The RN has paid a high price for pioneering Integrated Electric Propulsion (IEP) in a major warship. In simple terms, the gas turbines can sometimes fail when propelling the ship and the sudden load on the diesel generators can become too great. This causes them to ‘trip out’ resulting in complete power and propulsion failure. Although temporary fixes have reduced the frequency and severity of these occurrences, this is clearly an unacceptable situation and the remedy is overdue.
£280M of funding was set aside in the 2015 SDSR for the Power Improvement Package (PIP) which will finally cure the problem. In March 2018 BAE Systems, BMT Defence Services and Cammell Laird signed a contract with the MoD to deliver the PIP. The competition for the contract was split into two parts, comprising procurement, design and integration of the solution, and the physical installation and replacement of equipment onboard the Type 45 vessels.
BAE Systems has sub-contracted Cammell Laird to cut open of the hulls to remove the old generator sets and insert the new plant at their shipyard in Birkenhead, this will sustain more than 100 jobs. CL has large dry docks and years of ship repair and conversion experience appropriate to this kind of work.
Rolls-Royce is to supply new MTU Series 4000 diesel generator sets which will substantially increase the resilience of the power and propulsion system. The two existing Wärtsilä 12V200 diesel generator sets are to be replaced by three new MTU sets per vessel.

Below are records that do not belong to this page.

Lemma scenario_fires (n : nat) :
  forall (b a : nat) (v s : R),
    (b <= n)%nat -> (a + b <= 501)%nat ->
    v < 1 -> 1 <= v + INR b * (2 / 1000) ->
    raster_plot
      (snd (run (euler default_dt)
                (mkStore scenario_globals (mkLIF [v] [s]))
                (map (fun k => 0 + INR k * default_dt) (seq a n)) default_dt))
    <> [].
Proof.
  induction n as [|n IH]; intros [|b] a v s Hb Hab Hv Hreach;
    try (simpl in Hreach; lra); try lia.
  simpl seq; simpl map; rewrite run_cons; cbn [snd].
  rewrite raster_plot_cons, scenario_update.
  set (c := v + (- v + 3 + 2 * sin (2 * PI * (0 + INR a * default_dt) / 100))
                / 100 * default_dt).
  assert (Hgain : v + 2 / 1000 <= c)
    by (apply scenario_gain; [lia|lra]).
  destruct (Rgeb c 1) eqn:E; simpl.
  - replace (Rgtb 1 0) with true by (symmetry; apply Rgtb_true; lra).
    discriminate.
  - replace (Rgtb 0 0) with false by (symmetry; apply Rgtb_false; lra).
    simpl; apply (IH b (S a) c 0); try lia.
    + now apply Rgeb_false.
    + rewrite S_INR in Hreach; lra.
Qed.

(** C3: one unit with drive 3, [tau = 100] (which is also the period),
    threshold 1, reset 0, Euler steps of 0.1: a run of 1000 steps from time 0
    records at least one spike event, and every recorded event (unit, time)
    belongs to a step of the run whose candidate potential, before the
    reset, was at least 1. *)
Theorem scenario_end_to_end :
  let st0 := mkStore scenario_globals (LIF_init 1) in
  let ts := arange 0 default_dt 1000 in
  let events := raster_plot (snd (run (euler default_dt) st0 ts default_dt)) in
  events <> []
  /\ (forall i t, In (i, t) events ->
        exists k v',
          (k < 1000)%nat /\ nth_error ts k = Some t
          /\ nth_error (candidate (euler default_dt)
                          (state_at (euler default_dt) st0 ts default_dt k) t) i
             = Some v'
          /\ v' >= 1).
Proof.
  intros st0 ts events; split.
  - unfold events, ts, st0, arange.
    apply (scenario_fires 1000 500 0 0 0); try lia; try lra.
    rewrite (INR_IZR_INZ 500); simpl; lra.
  - intros i t Hin.
    destruct (raster_events_above _ _ _ _ _ _ Hin) as (k & v' & Hk & H).
    exists k, v'; split; [|exact H].
    unfold ts, arange in Hk; now rewrite length_map, length_seq in Hk.
Qed.

(** ** The definitions at concrete inputs *)

Example linspace_three : linspace 2 4 3 = [2; 3; 4].
Proof. unfold linspace; simpl; repeat f_equal; lra. Qed.

Example linspace_one : linspace 2 4 1 = [2].
Proof. unfold linspace; simpl; f_equal; lra. Qed.

Example Rmod_positive : Rmod 125 100 = 25.
Proof.
  unfold Rmod; replace (Zfloor (125 / 100)) with 1%Z; [lra|].
  symmetry; apply Zfloor_eq; lra.
Qed.

Example Rmod_negative : Rmod (-25) 100 = 75.
Proof.
  unfold Rmod; replace (Zfloor (-25 / 100)) with (-1)%Z; [lra|].
  symmetry; apply Zfloor_eq; lra.
Qed.

Example scenario_first_step :
  update (euler default_dt) (mkStore scenario_globals (LIF_init 1)) 0 default_dt
  = mkStore scenario_globals (mkLIF [3 / 1000] [0]).
Proof.
  change (LIF_init 1) with (mkLIF [0] [0]); rewrite scenario_update.
  replace (2 * PI * 0 / 100) with 0 by lra; rewrite sin_0.
  replace (0 + (- 0 + 3 + 2 * 0) / 100 * default_dt) with (3 / 1000)
    by (unfold default_dt; lra).
  replace (Rgeb (3 / 1000) 1) with false; [reflexivity|].
  symmetry; apply Rgeb_false; lra.
Qed.

Example raster_plot_two_rows :
  raster_plot [(0, [0; 1]); (1 / 10, [1; 0])] = [(1%nat, 0); (0%nat, 1 / 10)].
Proof.
  unfold raster_plot, gt_scalar; simpl.
  replace (Rgtb 1 0) with true by (symmetry; apply Rgtb_true; lra).
  replace (Rgtb 0 0) with false by (symmetry; apply Rgtb_false; lra).
  reflexivity.
Qed.

(** ** The drive vector *)

Lemma linspace_nth (start stop : R) (n i : nat) :
  (i < n)%nat ->
  nth_error (linspace start stop n) i
  = Some (if (0 <? n - 1)%nat
          then start + INR i * ((stop - start) / INR (n - 1))
          else start + INR i * (stop - start)).
Proof.
  intro Hi; unfold linspace.
  rewrite nth_error_map, (nth_error_nth' (seq 0 n) 0%nat)
    by now rewrite length_seq.
  now rewrite seq_nth.
Qed.

(** X1: [linspace] returns exactly [num] values, the first is [start] and,
    when there are at least two, the last is [stop]. *)
Theorem linspace_shape :
  forall (start stop : R) (n : nat),
    length (linspace start stop n) = n
    /\ ((1 <= n)%nat -> nth_error (linspace start stop n) 0 = Some start)
    /\ ((2 <= n)%nat ->
        nth_error (linspace start stop n) (n - 1) = Some stop).
Proof.
  intros start stop n; repeat split.
  - unfold linspace; now rewrite length_map, length_seq.
  - intro Hn; rewrite linspace_nth by lia; f_equal.
    destruct (0 <? n - 1)%nat; simpl; lra.
  - intro Hn; rewrite linspace_nth by lia; f_equal.
    assert (E : (0 <? n - 1)%nat = true) by (apply Nat.ltb_lt; lia).
    rewrite E.
    assert (0 < INR (n - 1)) by (apply lt_0_INR; lia).
    field; lra.
Qed.



Lemma linspace_upper (start stop : R) (n : nat) :
  start <= stop -> Forall (fun d => d <= stop) (linspace start stop n).
Proof.
  intro Hle; unfold linspace.
  apply Forall_map, Forall_forall; intros i Hi.
  apply in_seq in Hi.
  assert (H0 : 0 <= INR i) by apply pos_INR.
  destruct (0 <? n - 1)%nat eqn:E.
  - apply Nat.ltb_lt in E.
    assert (Hd : 0 < INR (n - 1)) by now apply lt_0_INR.
    assert (Hin : INR i <= INR (n - 1)) by (apply le_INR; lia).
    assert (Hq : INR i / INR (n - 1) <= 1).
    { apply (Rmult_le_reg_r (INR (n - 1))); trivial.
      unfold Rdiv; rewrite Rmult_assoc, Rinv_l; lra. }
    replace (INR i * ((stop - start) / INR (n - 1)))
      with (INR i / INR (n - 1) * (stop - start)) by (field; lra).
    assert (INR i / INR (n - 1) * (stop - start) <= 1 * (stop - start))
      by (apply Rmult_le_compat_r; lra).
    lra.
  - apply Nat.ltb_ge in E.
    assert (i = 0%nat) by lia; subst i; simpl; lra.
Qed.

(** X3: when [start <= stop], every value of [linspace] lies between the
    two end points. *)
Theorem linspace_range :
  forall (start stop : R) (n : nat),
    start <= stop ->
    Forall (fun d => start <= d <= stop) (linspace start stop n).
Proof.
  intros start stop n Hle; apply Forall_forall; intros d Hd; split.
  - pose proof (linspace_lower start stop n Hle) as H.
    rewrite Forall_forall in H; now apply H.
  - pose proof (linspace_upper start stop n Hle) as H.
    rewrite Forall_forall in H; now apply H.
Qed.

Lemma linspace_range_witness :
  Forall (fun d => 2 <= d <= 4) (linspace 2 4 2000).
Proof. apply (linspace_range 2 4 2000); lra. Defined.

Lemma script_inputs_range (n : nat) :
  Forall (fun d => 2 <= d <= 4) (inputs (script_globals n)).
Proof.
  simpl; apply Forall_forall; intros d Hd; split.
  - pose proof (linspace_lower 2 4 n) as H.
    rewrite Forall_forall in H; apply H; trivial; lra.
  - pose proof (linspace_upper 2 4 n) as H.
    rewrite Forall_forall in H; apply H; trivial; lra.
Qed.

(** ** Units do not interact *)

Lemma zipWith_nth_error_inv {A B C} (f : A -> B -> C) xs ys i z :
  nth_error (zipWith f xs ys) i = Some z ->
  exists x y, nth_error xs i = Some x /\ nth_error ys i = Some y /\ z = f x y.
Proof.
  revert ys i; induction xs as [|a xs IH]; intros [|b ys] [|i]; simpl;
    try discriminate.
  - intros [= <-]; now exists a, b.
  - apply IH.
Qed.

(** With Euler steps, the next potential and the next flag of unit [i] are a
    function of its own potential, its own drive and the time. *)
Lemma update_unit (dt : R) (st : Store) (t dt' : R) (i : nat) (v d : R) :
  nth_error (V (group st)) i = Some v ->
  nth_error (inputs (globals st)) i = Some d ->
  let g := globals st in
  let c := v + (- v + d + 2 * sin (2 * PI * t / tau g)) / tau g * dt in
  nth_error (V (group (update (euler dt) st t dt'))) i
  = Some (if Rgeb c (Vth g) then Vr g else c)
  /\ nth_error (spike (group (update (euler dt) st t dt'))) i
     = Some (if Rgeb c (Vth g) then 1 else 0).
Proof.
  intros Hv Hd g c.
  assert (Hc : nth_error (candidate (euler dt) st t) i = Some c).
  { unfold candidate; rewrite euler_derivative.
    now rewrite (zipWith_nth_error _ _ _ i v d Hv Hd). }
  rewrite update_V, update_spike; unfold asfloat, ge_scalar.
  now rewrite map_map, !nth_error_map, Hc.
Qed.

(** X4: units are independent.  Two populations with the same [tau], [Vth]
    and [Vr] in which unit [i] has the same potential and the same drive
    record the same spike train for unit [i], whatever the other units
    hold. *)
Theorem unit_spike_train_independent :
  forall (dt : R) (ts : list R) (st1 st2 : Store) (dt' : R) (i : nat) (v d : R),
    tau (globals st1) = tau (globals st2) ->
    Vth (globals st1) = Vth (globals st2) ->
    Vr (globals st1) = Vr (globals st2) ->
    nth_error (V (group st1)) i = Some v ->
    nth_error (V (group st2)) i = Some v ->
    nth_error (inputs (globals st1)) i = Some d ->
    nth_error (inputs (globals st2)) i = Some d ->
    map (fun rec => (fst rec, nth_error (snd rec) i))
        (snd (run (euler dt) st1 ts dt'))
    = map (fun rec => (fst rec, nth_error (snd rec) i))
          (snd (run (euler dt) st2 ts dt')).
Proof.
  intros dt ts; induction ts as [|t ts IH];
    intros st1 st2 dt' i v d Htau Hth Hr Hv1 Hv2 Hd1 Hd2; [reflexivity|].
  rewrite !run_cons; cbn [snd map fst].
  destruct (update_unit dt st1 t dt' i v d Hv1 Hd1) as [HV1 HS1].
  destruct (update_unit dt st2 t dt' i v d Hv2 Hd2) as [HV2 HS2].
  cbv zeta in HV1, HS1, HV2, HS2.
  rewrite <- Htau, <- Hth in HV2, HS2; rewrite <- Hr in HV2.
  rewrite HS1, HS2; f_equal.
  eapply IH; rewrite ?update_globals; eauto.
Qed.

- The choice of the WR21 was made by the (Labour) government in 2000. (Geoff Hoon was Defence Secretary at the time). This was against the advice of the shipbuilder BAE Systems. BAES has subsequently made healthy profits sustaining these ships in service but cannot be blamed for the propulsion issue.
- Although a mistake in hindsight, it was not an unreasonable risk to select the WR21 over the proven US-made LM2500. It supported British workers and industry who had a strong track record of design and development of aero and marine gas turbines.
- The problem is with the intercooler which is designed to improve the engine’s thermal efficiency, not the gas turbine itself.
- Replacement of the GTs would be an enormously complex engineering challenge and it is simpler to supplement them with more powerful diesels. Once given the PIP, the Type 45 will change their mode of operation so they primarily cruise on diesel power and use the GTs for sprinting at higher speeds.
- Some media coverage has given the impression that all the Type 45s have been permanently stuck in port for years, but this is far from the truth. Sailing with some workarounds and operating restrictions, developed under the Equipment Improvement Plan (EIP), has allowed them to successfully deploy, including to the warm waters of the Arabian Gulf.
- Inexplicably the staff requirement for these vessels did not mandate strictly enough their ability to operate in high ambient air temperatures, despite it being obvious the ships would be deployed in warm climates.
- It has taken nearly 5 years since the PIP was agreed to start work on the first ship – a dismal lack of urgency. Cammell Laird was ready to start work on HMS Dauntless in September 2019 but BAES took another 6 months to prepare the ship which had already been in refit for almost two years.
In purely air-defence terms, Type 45 is regarded as perhaps the finest combatant in the world. This has been demonstrated by the US Navy welcoming them to co-ordinate air defence around its aircraft carriers in the high threat environment of the Arabian Gulf. The propulsion issue and their high unit cost resulting from the reduction from 12 to 6 ships has sadly marred their reputation. Let us hope the work on HMS Dauntless proceeds smoothly and at pace allowing her to be fully operational by mid-2021. The PIP should finally see an improvement to Type 45 availability and the potential of these vessels fully realised.